BEGIN Data to use
Lemma files_of_items_spec (items : list ClipboardItem) :
  match files_of_items items with
  | inr files => Forall2 blob_file (image_blobs items) files
  | inl err => exists r, In r (image_blobs items) /\ rep_blob r = inl err
  end.
Proof.
  unfold image_blobs.
  induction items as [|item rest IH]; cbn [files_of_items flat_map];
    [constructor|].
  pose proof (blobs_of_spec (filter is_image_type item)) as Hitem.
  destruct (blobs_of (filter is_image_type item)) as [e|files].
  - destruct Hitem as (r & Hin & Hr). exists r.
    split; [apply in_or_app; now left | exact Hr].
  - destruct (files_of_items rest) as [e|more].
    + destruct IH as (r & Hin & Hr). exists r.
      split; [apply in_or_app; now right | exact Hr].
    + now apply Forall2_app.
Qed.

(** X14. The paste button never throws.  Without the clipboard API it
    shows the unsupported notice; when reading the clipboard is rejected,
    or fetching the blob of one of its image types is, it warns on the
    console and shows the denied notice; otherwise it makes one file of
    every image-typed representation, item by item in order, and adds
    them to the images and to the readers, or, when there is none, shows
    the empty notice.  A notice comes alone: images and readers are left
    as they were. *)
Theorem handlePasteClick_adds_or_alerts
  (clipboard : Clipboard) (s : Browser.State) :
  exists s',
    handlePasteClick clipboard s = (Returned tt, s')
    /\ match clipboard with
       | NoClipboardApi => s' = with_alert clipboard_unsupported_notice s
       | ClipboardRead (inl err) =>
           s' = with_alert clipboard_denied_notice (with_warning err s)
       | ClipboardRead (inr items) =>
           (exists files,
              Forall2 blob_file (image_blobs items) files
              /\ s' = match files with
                      | [] => with_alert clipboard_empty_notice s
                      | _ :: _ => with_new_files files s
                      end)
           \/ (exists r err,
                 In r (image_blobs items) /\ rep_blob r = inl err
                 /\ s' = with_alert clipboard_denied_notice
                           (with_warning err s))
       end.
Proof.
  unfold handlePasteClick.
  destruct clipboard as [|[err|items]].
  - eexists. split; [apply window_alert_eq | reflexivity].
  - eexists. split; reflexivity.
  - pose proof (files_of_items_spec items) as Hspec.
    pose proof (files_of_items_images items) as Himg.
    destruct (files_of_items items) as [err|files].
    + destruct Hspec as (r & Hin & Hr).
      eexists. split; [reflexivity|]. right. now exists r, err.
    + destruct files as [|f fs].
      * eexists. split; [apply window_alert_eq|]. left. now exists [].
      * cbn [length Nat.ltb Nat.leb].
        rewrite handleFiles_eq, (filter_all_images _ (Himg _ eq_refl)).
        eexists. split; [reflexivity|]. left. now exists (f :: fs).
Qed.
END Data to use
▸ Description of the task: Line by line, reproduce the data above exactly.

▸ Result:
Lemma files_of_items_spec (items : list ClipboardItem) :
  match files_of_items items with
  | inr files => Forall2 blob_file (image_blobs items) files
  | inl err => exists r, In r (image_blobs items) /\ rep_blob r = inl err
  end.
Proof.
  unfold image_blobs.
  induction items as [|item rest IH]; cbn [files_of_items flat_map];
    [constructor|].
  pose proof (blobs_of_spec (filter is_image_type item)) as Hitem.
  destruct (blobs_of (filter is_image_type item)) as [e|files].
  - destruct Hitem as (r & Hin & Hr). exists r.
    split; [apply in_or_app; now left | exact Hr].
  - destruct (files_of_items rest) as [e|more].
    + destruct IH as (r & Hin & Hr). exists r.
      split; [apply in_or_app; now right | exact Hr].
    + now apply Forall2_app.
Qed.

(** X14. The paste button never throws.  Without the clipboard API it
    shows the unsupported notice; when reading the clipboard is rejected,
    or fetching the blob of one of its image types is, it warns on the
    console and shows the denied notice; otherwise it makes one file of
    every image-typed representation, item by item in order, and adds
    them to the images and to the readers, or, when there is none, shows
    the empty notice.  A notice comes alone: images and readers are left
    as they were. *)
Theorem handlePasteClick_adds_or_alerts
  (clipboard : Clipboard) (s : Browser.State) :
  exists s',
    handlePasteClick clipboard s = (Returned tt, s')
    /\ match clipboard with
       | NoClipboardApi => s' = with_alert clipboard_unsupported_notice s
       | ClipboardRead (inl err) =>
           s' = with_alert clipboard_denied_notice (with_warning err s)
       | ClipboardRead (inr items) =>
           (exists files,
              Forall2 blob_file (image_blobs items) files
              /\ s' = match files with
                      | [] => with_alert clipboard_empty_notice s
                      | _ :: _ => with_new_files files s
                      end)
           \/ (exists r err,
                 In r (image_blobs items) /\ rep_blob r = inl err
                 /\ s' = with_alert clipboard_denied_notice
                           (with_warning err s))
       end.
Proof.
  unfold handlePasteClick.
  destruct clipboard as [|[err|items]].
  - eexists. split; [apply window_alert_eq | reflexivity].
  - eexists. split; reflexivity.
  - pose proof (files_of_items_spec items) as Hspec.
    pose proof (files_of_items_images items) as Himg.
    destruct (files_of_items items) as [err|files].
    + destruct Hspec as (r & Hin & Hr).
      eexists. split; [reflexivity|]. right. now exists r, err.
    + destruct files as [|f fs].
      * eexists. split; [apply window_alert_eq|]. left. now exists [].
      * cbn [length Nat.ltb Nat.leb].
        rewrite handleFiles_eq, (filter_all_images _ (Himg _ eq_refl)).
        eexists. split; [reflexivity|]. left. now exists (f :: fs).
Qed.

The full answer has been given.